Lemma api_effects (deps : Deps L) up r m (l : L) :
  r_contacted (api deps up r m l)
  = verdict_contacts deps r (request_id r (m_received m)) (judge deps r l)
  /\ r_lim (api deps up r m l) = limited deps r l.
Proof.
  unfold api. match goal with |- context [inner deps up r ?i ?s0] =>
    pose proof (inner_effects deps up r i s0) as Hi; destruct (inner deps up r i s0) as [ok s'] end. exact Hi.
Qed.
End Effects.

(** ** Counting the body *)

Section Counted.
Context {L : Type}.

(** The recorder's byte count is the length of the body, at its width. *)
Definition counted (s : St L) : Prop :=
  bytes (recorder s) = wrap64 (slen (body (rw (recorder s)))).

Definition counts (h : handler L) : Prop := forall s, counted s -> counted (h s).2.

Lemma counts_andthen a b : counts a -> counts b -> counts (andthen a b).
Proof. intros Ha Hb s Hs. unfold andthen. specialize (Ha s Hs). destruct (a s) as [[] s']; [by apply Hb|done]. Qed.

Lemma counts_setHeader k v : counts (setHeader k v).
Proof. by intros s Hs. Qed.

Lemma counts_WriteHeader code : counts (WriteHeader code).
Proof.
  intros s Hs. unfold WriteHeader, rw_WriteHeader, counted in *. repeat case_match; simplify_eq/=; done.
Qed.

Lemma counts_Write payload : counts (Write payload).
Proof.
  apply counts_andthen.
  - intros s Hs. destruct (wroteHeader (recorder s)); [done|by apply counts_WriteHeader].
  - intros s Hs. unfold counted in *.
    assert (forall x y, slen (x +:+ y) = slen x + slen y) as Hlen
      by (intros; unfold slen; rewrite string_length_app; lia).
    unfold rw_Write. set (w := match final (rw (recorder s)) with Some _ => _ | None => _ end).
    assert (body w = body (rw (recorder s))) as Hw by (subst w; by destruct (final (rw (recorder s)))).
    cbn [contentLength count_written]. repeat case_match; simplify_eq; cbn; rewrite Hs, wrap64_add_l, Hw;
      rewrite ?Hlen, ?Z.add_0_r; try done.
    match goal with H : bool_decide _ = true |- _ => apply bool_decide_eq_true_1 in H as -> end.
    by rewrite Z.add_0_r.
Qed.

Lemma counts_writeJSON code payload : counts (writeJSON code payload).
Proof.
  apply counts_andthen; [apply counts_setHeader|].
  apply counts_andthen; [apply counts_WriteHeader|]. intros s Hs. by apply counts_Write.
Qed.

Lemma counts_all (l : list (handler L)) k : Forall counts l -> counts k -> counts (all_then l k).
Proof. intros Hl Hk. induction Hl; [done|]. by apply counts_andthen. Qed.

Lemma counts_proxy fw u : counts (proxy_ServeHTTP fw u).
Proof.
  intros s Hs. unfold proxy_ServeHTTP. destruct u as [|interims hs code pieces whole];
    [by apply counts_writeJSON|].
  apply counts_all; [|apply counts_all; [|apply counts_andthen; [apply counts_WriteHeader|apply counts_all]]|done].
  - apply Forall_fmap, Forall_true. intros c. apply counts_andthen; [apply counts_WriteHeader|by intros s1 Hs1].
  - apply Forall_fmap, Forall_true. by intros h s1 Hs1.
  - apply Forall_fmap, Forall_true. intros p. apply counts_Write.
  - by destruct whole; intros s1 Hs1.
Qed.

Lemma counts_inner deps up r id : counts (inner deps up r id).
Proof.
  assert (counts (route (d_targets deps) up r id)) as Hroute.
  { unfold route. repeat case_match; auto using counts_proxy, counts_writeJSON. }
  assert (forall h, counts h -> counts (recoverPanic h)) as Hrec.
  { intros h Hh s Hs. unfold recoverPanic. specialize (Hh s Hs). destruct (h s) as [[] s']; [done|].
    by apply counts_writeJSON. }
  apply Hrec. unfold authenticate. repeat case_match; auto using counts_writeJSON, counts_andthen, counts_setHeader.
  - intros s Hs. unfold rateLimit. destruct (d_limiter deps) as [allow|]; [|by apply counts_writeJSON].
    destruct (allow _ _) as [[[d|]|] l']; [|by case_match; [apply Hroute|apply counts_writeJSON]|done].
    assert (counts (if negb (Allowed d) then
                      andthen (setHeader "Retry-After" (FormatInt (retry_seconds (RetryAfter d)) 10))
                        (writeJSON 429 (error_json "rate limit exceeded"))
                    else route (d_targets deps) up r id)) as Hif.
    { destruct (Allowed d); [apply Hroute|].
      apply counts_andthen; [apply counts_setHeader|apply counts_writeJSON]. }
    unfold andthen at 1 2 3 4. apply Hif. exact Hs.
  - by intros s Hs.
Qed.
End Counted.

(** The usage event of a request is well formed: it passes [Validate], so
    the pipeline never drops it as invalid, and its byte count is the length
    of the body the handler wrote, which is what the client gets unless the
    request was a [HEAD]; this for identifiers that are not blank, a clock that
    does not run backwards, and upstream statuses below 600. *)
Theorem api_event_valid {L} (deps : Deps L) up r m l random e :
  (forall svc, orderly (up svc) /\ upstream_status (up svc) <= 599) ->
  let res := api deps up r m l in
  let p := charged deps r in
  m_random m = Ok random -> length random = 16%nat -> Forall is_byte random ->
  0 <= m_duration m -> m_started m <> time_zero -> blank (method r) = false ->
  blank (KeyID p) = false -> blank (PrClientID p) = false ->
  slen (body (r_writer res)) < 2 ^ 63 ->
  r_event res = Some e ->
  Validate e = Ok tt /\ ResponseBytes e = slen (body (r_writer res))
  /\ (method r <> "HEAD" -> client_body r (r_writer res) = body (r_writer res)).
Proof.
  intros Hup. cbv zeta. intros Hrand Hlen Hbytes Hdur Hstart Hm Hk Hc Hbody He.
  assert (forall svc, orderly (up svc)) as Hu by (intros svc; apply Hup).
  revert Hbody He. unfold api. set (id := request_id r (m_received m)).
  match goal with |- context [inner deps up r _ ?s0] =>
    pose proof (counts_inner deps up r id s0 eq_refl) as Hcount;
    destruct (inner_answers deps up r id s0 Hu) as (s' & E & (Hw & Hs & h & Hf & Ht) & _ & Hp) end;
    [done|exists []; cbn; by rewrite lookup_insert_eq|done|done|].
  rewrite E in Hcount |- *. cbn [r_writer r_event snd] in *. intros Hbody.
  unfold enqueueUsage. rewrite Hp, Hrand. case_match; [done|]. cbn [NewEventID]. intros [= <-].
  assert (ResponseBytes (usage_event r id (uuid_text (uuid_bytes random)) (charged deps r) (recorder s')
    (m_started m) (m_duration m)) = slen (body (rw (recorder s')))) as Hrb.
  { cbn. rewrite Hcount. apply wrap64_id. unfold in_int64, slen in *. lia. }
  split; [|split; [done|]; intros Hh; unfold client_body; by rewrite bool_decide_eq_false_2].
  destruct (uuid_bytes_ok random Hlen Hbytes) as (U1 & U2 & U3 & U4).
  apply Validate_ok_iff. rewrite Hrb.
  cbn [ID APIKeyID ClientID EvRoute Method StatusCode DurationMicros OccurredAt usage_event].
  split_and!; try done.
  - by apply uuid_text_ok.
  - unfold routeKey. by repeat case_match.
  - rewrite Hs. unfold judge, judge_limited, routed, verdict_status.
    pose proof (fun svc => proj1 (Hup svc)) as Ho. pose proof (fun svc => proj2 (Hup svc)) as H5.
    assert (forall svc, 100 <= upstream_status (up svc)) as Hlow.
    { intros svc. specialize (Ho svc). destruct (up svc); cbn in *; lia. }
    repeat case_match; simplify_eq; try lia; apply Hlow.
  - rewrite Hs. unfold judge, judge_limited, routed, verdict_status.
    pose proof (fun svc => proj2 (Hup svc)) as H5. repeat case_match; simplify_eq; try lia; apply H5.
  - unfold duration_Microseconds. apply Z.quot_pos; lia.
  - unfold slen. lia.
Qed.

(** [Retry-After] is the waiting time in seconds rounded up, and never
    less than one second, so a client that waits as told is not early. *)
Theorem retry_after_exact retryAfter :
  0 <= retryAfter < 2 ^ 63 - Second ->
  retry_seconds retryAfter = Z.max 1 (cdiv retryAfter Second)
  /\ retryAfter <= retry_seconds retryAfter * Second.
Proof.
  intros Hr. unfold retry_seconds, Second in *.
  rewrite wrap64_id by (unfold in_int64; lia). rewrite go_div_pos by lia.
  assert ((retryAfter + 1000000000 - 1) / 1000000000 = cdiv retryAfter 1000000000) as ->.
  { unfold cdiv. Z.to_euclidean_division_equations. lia. }
  pose proof (proj1 (cdiv_spec retryAfter 1000000000 (cdiv retryAfter 1000000000) ltac:(lia)) ltac:(lia)).
  destruct (Z.ltb_spec (cdiv retryAfter 1000000000) 1); lia.
Qed.

Lemma retry_after_exact_witness : retry_seconds (1500 * Millisecond) = 2.
Proof.
  destruct (retry_after_exact (1500 * Millisecond)) as [E _]; [split; vm_compute; congruence|].
  rewrite E. vm_compute. reflexivity.
Defined.

(** ** Disorderly upstreams *)

Section Disorder.
Context {L : Type}.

+++++

- _DIRECTIONS_
From the records above, transcribe without alteration every line from the one with "Definition counts (h" to the one with "apply counts_andthen; [apply counts_setHeader|].", inclusive.

- _RESPONSE FOR THIS EXERCISE_
Definition counts (h : handler L) : Prop := forall s, counted s -> counted (h s).2.

Lemma counts_andthen a b : counts a -> counts b -> counts (andthen a b).
Proof. intros Ha Hb s Hs. unfold andthen. specialize (Ha s Hs). destruct (a s) as [[] s']; [by apply Hb|done]. Qed.

Lemma counts_setHeader k v : counts (setHeader k v).
Proof. by intros s Hs. Qed.

Lemma counts_WriteHeader code : counts (WriteHeader code).
Proof.
  intros s Hs. unfold WriteHeader, rw_WriteHeader, counted in *. repeat case_match; simplify_eq/=; done.
Qed.

Lemma counts_Write payload : counts (Write payload).
Proof.
  apply counts_andthen.
  - intros s Hs. destruct (wroteHeader (recorder s)); [done|by apply counts_WriteHeader].
  - intros s Hs. unfold counted in *.
    assert (forall x y, slen (x +:+ y) = slen x + slen y) as Hlen
      by (intros; unfold slen; rewrite string_length_app; lia).
    unfold rw_Write. set (w := match final (rw (recorder s)) with Some _ => _ | None => _ end).
    assert (body w = body (rw (recorder s))) as Hw by (subst w; by destruct (final (rw (recorder s)))).
    cbn [contentLength count_written]. repeat case_match; simplify_eq; cbn; rewrite Hs, wrap64_add_l, Hw;
      rewrite ?Hlen, ?Z.add_0_r; try done.
    match goal with H : bool_decide _ = true |- _ => apply bool_decide_eq_true_1 in H as -> end.
    by rewrite Z.add_0_r.
Qed.

Lemma counts_writeJSON code payload : counts (writeJSON code payload).
Proof.
  apply counts_andthen; [apply counts_setHeader|].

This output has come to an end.